TO DO: Could you print every record exactly as it stands?

RECORDS:
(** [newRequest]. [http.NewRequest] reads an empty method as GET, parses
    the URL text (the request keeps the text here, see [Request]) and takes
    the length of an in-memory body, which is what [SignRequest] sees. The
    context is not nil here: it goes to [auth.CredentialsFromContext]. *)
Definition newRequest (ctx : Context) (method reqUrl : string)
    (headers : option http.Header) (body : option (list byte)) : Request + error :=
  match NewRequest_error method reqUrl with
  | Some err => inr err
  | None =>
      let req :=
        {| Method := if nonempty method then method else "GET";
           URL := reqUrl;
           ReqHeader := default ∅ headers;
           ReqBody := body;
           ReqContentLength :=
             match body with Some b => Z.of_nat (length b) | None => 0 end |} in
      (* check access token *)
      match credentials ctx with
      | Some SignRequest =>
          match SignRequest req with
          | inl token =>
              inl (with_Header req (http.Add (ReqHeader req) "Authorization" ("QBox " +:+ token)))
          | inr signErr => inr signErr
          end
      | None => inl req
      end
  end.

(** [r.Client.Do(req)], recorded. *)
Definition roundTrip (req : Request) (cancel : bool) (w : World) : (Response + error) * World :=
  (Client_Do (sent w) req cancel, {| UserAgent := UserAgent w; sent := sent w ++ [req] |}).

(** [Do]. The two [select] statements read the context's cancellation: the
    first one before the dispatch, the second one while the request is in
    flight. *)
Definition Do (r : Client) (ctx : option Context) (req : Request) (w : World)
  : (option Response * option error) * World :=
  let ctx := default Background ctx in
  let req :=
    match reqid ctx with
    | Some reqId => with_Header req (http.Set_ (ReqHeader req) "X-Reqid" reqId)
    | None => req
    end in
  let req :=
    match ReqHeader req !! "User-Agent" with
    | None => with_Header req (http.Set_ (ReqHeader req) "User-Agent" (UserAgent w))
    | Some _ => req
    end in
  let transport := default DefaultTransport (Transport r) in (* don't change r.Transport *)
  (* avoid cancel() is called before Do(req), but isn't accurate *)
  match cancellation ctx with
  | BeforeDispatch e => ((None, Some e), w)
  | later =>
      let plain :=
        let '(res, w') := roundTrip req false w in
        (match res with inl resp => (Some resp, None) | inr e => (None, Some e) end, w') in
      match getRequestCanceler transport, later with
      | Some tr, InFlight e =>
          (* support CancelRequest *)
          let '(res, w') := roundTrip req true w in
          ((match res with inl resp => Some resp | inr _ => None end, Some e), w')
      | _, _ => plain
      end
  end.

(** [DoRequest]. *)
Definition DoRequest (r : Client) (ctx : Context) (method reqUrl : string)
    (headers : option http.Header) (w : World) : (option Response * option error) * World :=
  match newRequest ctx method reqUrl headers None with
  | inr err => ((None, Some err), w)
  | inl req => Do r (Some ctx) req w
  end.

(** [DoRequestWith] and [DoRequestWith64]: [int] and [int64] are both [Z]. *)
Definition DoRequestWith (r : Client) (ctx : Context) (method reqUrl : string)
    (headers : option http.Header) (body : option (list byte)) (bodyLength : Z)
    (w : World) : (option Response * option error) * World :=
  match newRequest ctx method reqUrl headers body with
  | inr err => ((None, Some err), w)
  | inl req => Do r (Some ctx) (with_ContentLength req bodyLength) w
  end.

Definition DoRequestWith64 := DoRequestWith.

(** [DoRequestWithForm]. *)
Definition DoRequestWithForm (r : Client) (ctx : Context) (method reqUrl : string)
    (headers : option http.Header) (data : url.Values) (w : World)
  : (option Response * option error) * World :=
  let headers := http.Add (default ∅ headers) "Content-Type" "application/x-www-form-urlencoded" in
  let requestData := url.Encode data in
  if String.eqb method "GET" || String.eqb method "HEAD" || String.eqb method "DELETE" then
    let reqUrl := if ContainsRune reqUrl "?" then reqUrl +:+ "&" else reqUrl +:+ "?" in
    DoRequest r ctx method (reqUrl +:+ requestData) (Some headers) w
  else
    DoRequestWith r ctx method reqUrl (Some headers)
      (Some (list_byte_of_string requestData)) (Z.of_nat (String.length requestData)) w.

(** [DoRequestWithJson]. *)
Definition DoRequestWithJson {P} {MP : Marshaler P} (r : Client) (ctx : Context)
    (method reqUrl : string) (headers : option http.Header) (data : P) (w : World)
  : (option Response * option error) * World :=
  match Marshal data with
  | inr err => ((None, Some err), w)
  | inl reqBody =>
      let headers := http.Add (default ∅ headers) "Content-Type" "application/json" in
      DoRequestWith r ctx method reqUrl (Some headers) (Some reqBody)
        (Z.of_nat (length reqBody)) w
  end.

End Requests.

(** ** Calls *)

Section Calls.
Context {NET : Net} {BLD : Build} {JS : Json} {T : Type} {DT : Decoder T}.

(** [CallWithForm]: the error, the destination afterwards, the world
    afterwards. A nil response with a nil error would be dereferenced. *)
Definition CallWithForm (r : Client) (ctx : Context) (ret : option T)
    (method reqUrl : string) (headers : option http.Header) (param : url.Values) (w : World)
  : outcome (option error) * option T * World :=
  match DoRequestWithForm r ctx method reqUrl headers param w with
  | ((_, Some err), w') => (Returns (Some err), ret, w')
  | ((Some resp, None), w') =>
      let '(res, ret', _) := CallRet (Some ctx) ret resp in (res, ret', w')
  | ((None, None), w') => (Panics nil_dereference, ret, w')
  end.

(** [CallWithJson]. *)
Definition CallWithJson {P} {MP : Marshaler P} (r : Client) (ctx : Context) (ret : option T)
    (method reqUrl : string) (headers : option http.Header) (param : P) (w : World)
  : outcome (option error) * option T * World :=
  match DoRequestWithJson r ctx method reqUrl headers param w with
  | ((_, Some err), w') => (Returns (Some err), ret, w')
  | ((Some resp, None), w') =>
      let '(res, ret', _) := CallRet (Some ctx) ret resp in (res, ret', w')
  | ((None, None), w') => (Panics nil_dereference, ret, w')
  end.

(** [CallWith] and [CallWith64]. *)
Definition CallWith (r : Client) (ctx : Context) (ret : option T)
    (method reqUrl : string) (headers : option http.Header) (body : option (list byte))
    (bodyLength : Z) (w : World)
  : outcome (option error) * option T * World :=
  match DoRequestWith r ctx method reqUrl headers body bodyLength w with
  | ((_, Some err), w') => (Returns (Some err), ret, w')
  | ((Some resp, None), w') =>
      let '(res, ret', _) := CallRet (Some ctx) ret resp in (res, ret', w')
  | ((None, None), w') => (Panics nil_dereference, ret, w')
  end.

SOLUTION:
(** [newRequest]. [http.NewRequest] reads an empty method as GET, parses
    the URL text (the request keeps the text here, see [Request]) and takes
    the length of an in-memory body, which is what [SignRequest] sees. The
    context is not nil here: it goes to [auth.CredentialsFromContext]. *)
Definition newRequest (ctx : Context) (method reqUrl : string)
    (headers : option http.Header) (body : option (list byte)) : Request + error :=
  match NewRequest_error method reqUrl with
  | Some err => inr err
  | None =>
      let req :=
        {| Method := if nonempty method then method else "GET";
           URL := reqUrl;
           ReqHeader := default ∅ headers;
           ReqBody := body;
           ReqContentLength :=
             match body with Some b => Z.of_nat (length b) | None => 0 end |} in
      (* check access token *)
      match credentials ctx with
      | Some SignRequest =>
          match SignRequest req with
          | inl token =>
              inl (with_Header req (http.Add (ReqHeader req) "Authorization" ("QBox " +:+ token)))
          | inr signErr => inr signErr
          end
      | None => inl req
      end
  end.

(** [r.Client.Do(req)], recorded. *)
Definition roundTrip (req : Request) (cancel : bool) (w : World) : (Response + error) * World :=
  (Client_Do (sent w) req cancel, {| UserAgent := UserAgent w; sent := sent w ++ [req] |}).

(** [Do]. The two [select] statements read the context's cancellation: the
    first one before the dispatch, the second one while the request is in
    flight. *)
Definition Do (r : Client) (ctx : option Context) (req : Request) (w : World)
  : (option Response * option error) * World :=
  let ctx := default Background ctx in
  let req :=
    match reqid ctx with
    | Some reqId => with_Header req (http.Set_ (ReqHeader req) "X-Reqid" reqId)
    | None => req
    end in
  let req :=
    match ReqHeader req !! "User-Agent" with
    | None => with_Header req (http.Set_ (ReqHeader req) "User-Agent" (UserAgent w))
    | Some _ => req
    end in
  let transport := default DefaultTransport (Transport r) in (* don't change r.Transport *)
  (* avoid cancel() is called before Do(req), but isn't accurate *)
  match cancellation ctx with
  | BeforeDispatch e => ((None, Some e), w)
  | later =>
      let plain :=
        let '(res, w') := roundTrip req false w in
        (match res with inl resp => (Some resp, None) | inr e => (None, Some e) end, w') in
      match getRequestCanceler transport, later with
      | Some tr, InFlight e =>
          (* support CancelRequest *)
          let '(res, w') := roundTrip req true w in
          ((match res with inl resp => Some resp | inr _ => None end, Some e), w')
      | _, _ => plain
      end
  end.

(** [DoRequest]. *)
Definition DoRequest (r : Client) (ctx : Context) (method reqUrl : string)
    (headers : option http.Header) (w : World) : (option Response * option error) * World :=
  match newRequest ctx method reqUrl headers None with
  | inr err => ((None, Some err), w)
  | inl req => Do r (Some ctx) req w
  end.

(** [DoRequestWith] and [DoRequestWith64]: [int] and [int64] are both [Z]. *)
Definition DoRequestWith (r : Client) (ctx : Context) (method reqUrl : string)
    (headers : option http.Header) (body : option (list byte)) (bodyLength : Z)
    (w : World) : (option Response * option error) * World :=
  match newRequest ctx method reqUrl headers body with
  | inr err => ((None, Some err), w)
  | inl req => Do r (Some ctx) (with_ContentLength req bodyLength) w
  end.

Definition DoRequestWith64 := DoRequestWith.

(** [DoRequestWithForm]. *)
Definition DoRequestWithForm (r : Client) (ctx : Context) (method reqUrl : string)
    (headers : option http.Header) (data : url.Values) (w : World)
  : (option Response * option error) * World :=
  let headers := http.Add (default ∅ headers) "Content-Type" "application/x-www-form-urlencoded" in
  let requestData := url.Encode data in
  if String.eqb method "GET" || String.eqb method "HEAD" || String.eqb method "DELETE" then
    let reqUrl := if ContainsRune reqUrl "?" then reqUrl +:+ "&" else reqUrl +:+ "?" in
    DoRequest r ctx method (reqUrl +:+ requestData) (Some headers) w
  else
    DoRequestWith r ctx method reqUrl (Some headers)
      (Some (list_byte_of_string requestData)) (Z.of_nat (String.length requestData)) w.

(** [DoRequestWithJson]. *)
Definition DoRequestWithJson {P} {MP : Marshaler P} (r : Client) (ctx : Context)
    (method reqUrl : string) (headers : option http.Header) (data : P) (w : World)
  : (option Response * option error) * World :=
  match Marshal data with
  | inr err => ((None, Some err), w)
  | inl reqBody =>
      let headers := http.Add (default ∅ headers) "Content-Type" "application/json" in
      DoRequestWith r ctx method reqUrl (Some headers) (Some reqBody)
        (Z.of_nat (length reqBody)) w
  end.

End Requests.

(** ** Calls *)

Section Calls.
Context {NET : Net} {BLD : Build} {JS : Json} {T : Type} {DT : Decoder T}.

(** [CallWithForm]: the error, the destination afterwards, the world
    afterwards. A nil response with a nil error would be dereferenced. *)
Definition CallWithForm (r : Client) (ctx : Context) (ret : option T)
    (method reqUrl : string) (headers : option http.Header) (param : url.Values) (w : World)
  : outcome (option error) * option T * World :=
  match DoRequestWithForm r ctx method reqUrl headers param w with
  | ((_, Some err), w') => (Returns (Some err), ret, w')
  | ((Some resp, None), w') =>
      let '(res, ret', _) := CallRet (Some ctx) ret resp in (res, ret', w')
  | ((None, None), w') => (Panics nil_dereference, ret, w')
  end.

(** [CallWithJson]. *)
Definition CallWithJson {P} {MP : Marshaler P} (r : Client) (ctx : Context) (ret : option T)
    (method reqUrl : string) (headers : option http.Header) (param : P) (w : World)
  : outcome (option error) * option T * World :=
  match DoRequestWithJson r ctx method reqUrl headers param w with
  | ((_, Some err), w') => (Returns (Some err), ret, w')
  | ((Some resp, None), w') =>
      let '(res, ret', _) := CallRet (Some ctx) ret resp in (res, ret', w')
  | ((None, None), w') => (Panics nil_dereference, ret, w')
  end.

(** [CallWith] and [CallWith64]. *)
Definition CallWith (r : Client) (ctx : Context) (ret : option T)
    (method reqUrl : string) (headers : option http.Header) (body : option (list byte))
    (bodyLength : Z) (w : World)
  : outcome (option error) * option T * World :=
  match DoRequestWith r ctx method reqUrl headers body bodyLength w with
  | ((_, Some err), w') => (Returns (Some err), ret, w')
  | ((Some resp, None), w') =>
      let '(res, ret', _) := CallRet (Some ctx) ret resp in (res, ret', w')
  | ((None, None), w') => (Panics nil_dereference, ret, w')
  end.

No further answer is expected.